Better Late than Never
In a world filled with so much tragedy, any good news is welcome. And so it was this week as London saw the opening of the Elizabeth line, a new railway that tunnels from one end of this great city to the other. It’s been the largest infrastructure project in Europe, a marvel of modern engineering and a testament to the fact that great, big things are still possible.
It was also several years overdue. This big, transformative project required more than a bit of patience. But the end result will be a better, more sustainable system.
This idea of 'better late than never' also rings true for markets.
The post-GFC period was filled with paradoxes. It was a period of serially disappointing economic growth but exceptional cross-asset returns. Wealth exploded in relation to the economy, while capital investment withered. It was a period of fragility that demanded enormous policy support, yet produced a remarkably consistent pattern of performance. From the January 1, 2010 trough to the end of last year:
- US equities outperformed RoW in 10 of 12 years;
- Growth outperformed Value in 9 of 12 years;
- Bonds (US Agg) outperformed cash in 9 of 12 years;
- Global equities outperformed commodities in 9 of 12 years;
- The fed funds rate averaged 0.67%.
That consistency in performance often mirrored consistency in the macro economy. Generally speaking, 2010-21 saw low inflation (US core PCE averaged 1.8%Y), low growth (US GDP averaged 2.0%Y) and central bank policy that was both supportive and predictable, with investor faith in a central bank 'put'.
All this is changing. Year to date, commodities have outperformed stocks, cash has outperformed bonds, Value has outperformed Growth and non-US stocks are beating their US counterparts (especially if you hedged the currency). The macro backdrop is also different; US core PCE just printed at 4.9%, US 1Q nominal GDP was +10.6% YoY and capital investment is strong, while global central bank policy has been more restrictive, less predictable and has thrown cold water on the idea of a policy solution to every market wobble.
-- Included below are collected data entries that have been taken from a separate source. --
Lemma run_deletes ks v k :
  foldl run_op v (WDelete <$> ks) !! k = if decide (k ∈ ks) then None else v !! k.
Proof.
  revert v. induction ks as [|k' ks IH]; intros v; [by rewrite decide_False by set_solver|].
  cbn [fmap list_fmap foldl run_op]. rewrite IH. destruct (decide (k = k')) as [->|Hne].
  - rewrite lookup_delete_eq. rewrite (decide_True (P := k' ∈ k' :: ks)) by set_solver. by case_decide.
  - rewrite lookup_delete_ne by done. repeat case_decide; set_solver.
Qed.

Lemma low_not_target g : component_ok (overlay.gen_cell_id g) = true →
  component_ok (overlay.gen_edge_type g) = true → ¬ gc_target g (gc_low g).
Proof.
  intros Hc Ht [H _]. apply log_prefix_family in H; [|done..].
  unfold gc_low in H. rewrite low_family in H by done. by simplify_eq.
Qed.

Lemma batch_collected g low scan v :
  component_ok (overlay.gen_cell_id g) = true → component_ok (overlay.gen_edge_type g) = true →
  u64_ok (overlay.gen_base_sequence g) → Forall (gc_target g) (dead_keys scan) →
  (capped scan = true → last_sequence scan ≤ overlay.gen_base_sequence g) →
  collected g v (foldl run_op v (gc_batch (gc_low g) low (overlay.gen_base_sequence g) scan)).
Proof.
  intros Hc Ht Hg Hf Hcap. unfold gc_batch. rewrite foldl_app. rewrite Forall_forall in Hf.
  assert (gc_low g ∉ dead_keys scan) as Hlow by (intros ?%Hf; by eapply low_not_target).
  set (next := if capped scan then _ else _).
  assert (u64_ok next ∧ next ≤ overlay.gen_base_sequence g + 1) as [Hn1 Hn2].
  { unfold next, saturating_add, u64_ok in *. destruct (capped scan); [specialize (Hcap eq_refl)|]; lia. }
  split.
  - intros k Hk. assert (foldl run_op v (WDelete <$> dead_keys scan) !! k = v !! k ∨
      foldl run_op v (WDelete <$> dead_keys scan) !! k = None ∧ gc_target g k) as H.
    { rewrite run_deletes. case_decide; [right; by auto|by left]. }
    case_match; cbn [foldl run_op]; [|exact H]. by rewrite lookup_insert_ne.
  - intros _. case_match; cbn [foldl run_op].
    + right. exists next. by rewrite lookup_insert_eq.
    + left. rewrite run_deletes. by rewrite decide_False.
Qed.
Does this shift have risks? Yes. But how many conferences did you attend in the last decade that bemoaned the trapped state of the global economy, doomed to a future of insufficient demand that required extreme monetary policy as far as the eye could see. As recently as December, German 30-year bond yields were -0.07%. Today, the ECB policy rate is expected to be ~1.0% in 12 months. In a choice between those two economic futures, give us the latter.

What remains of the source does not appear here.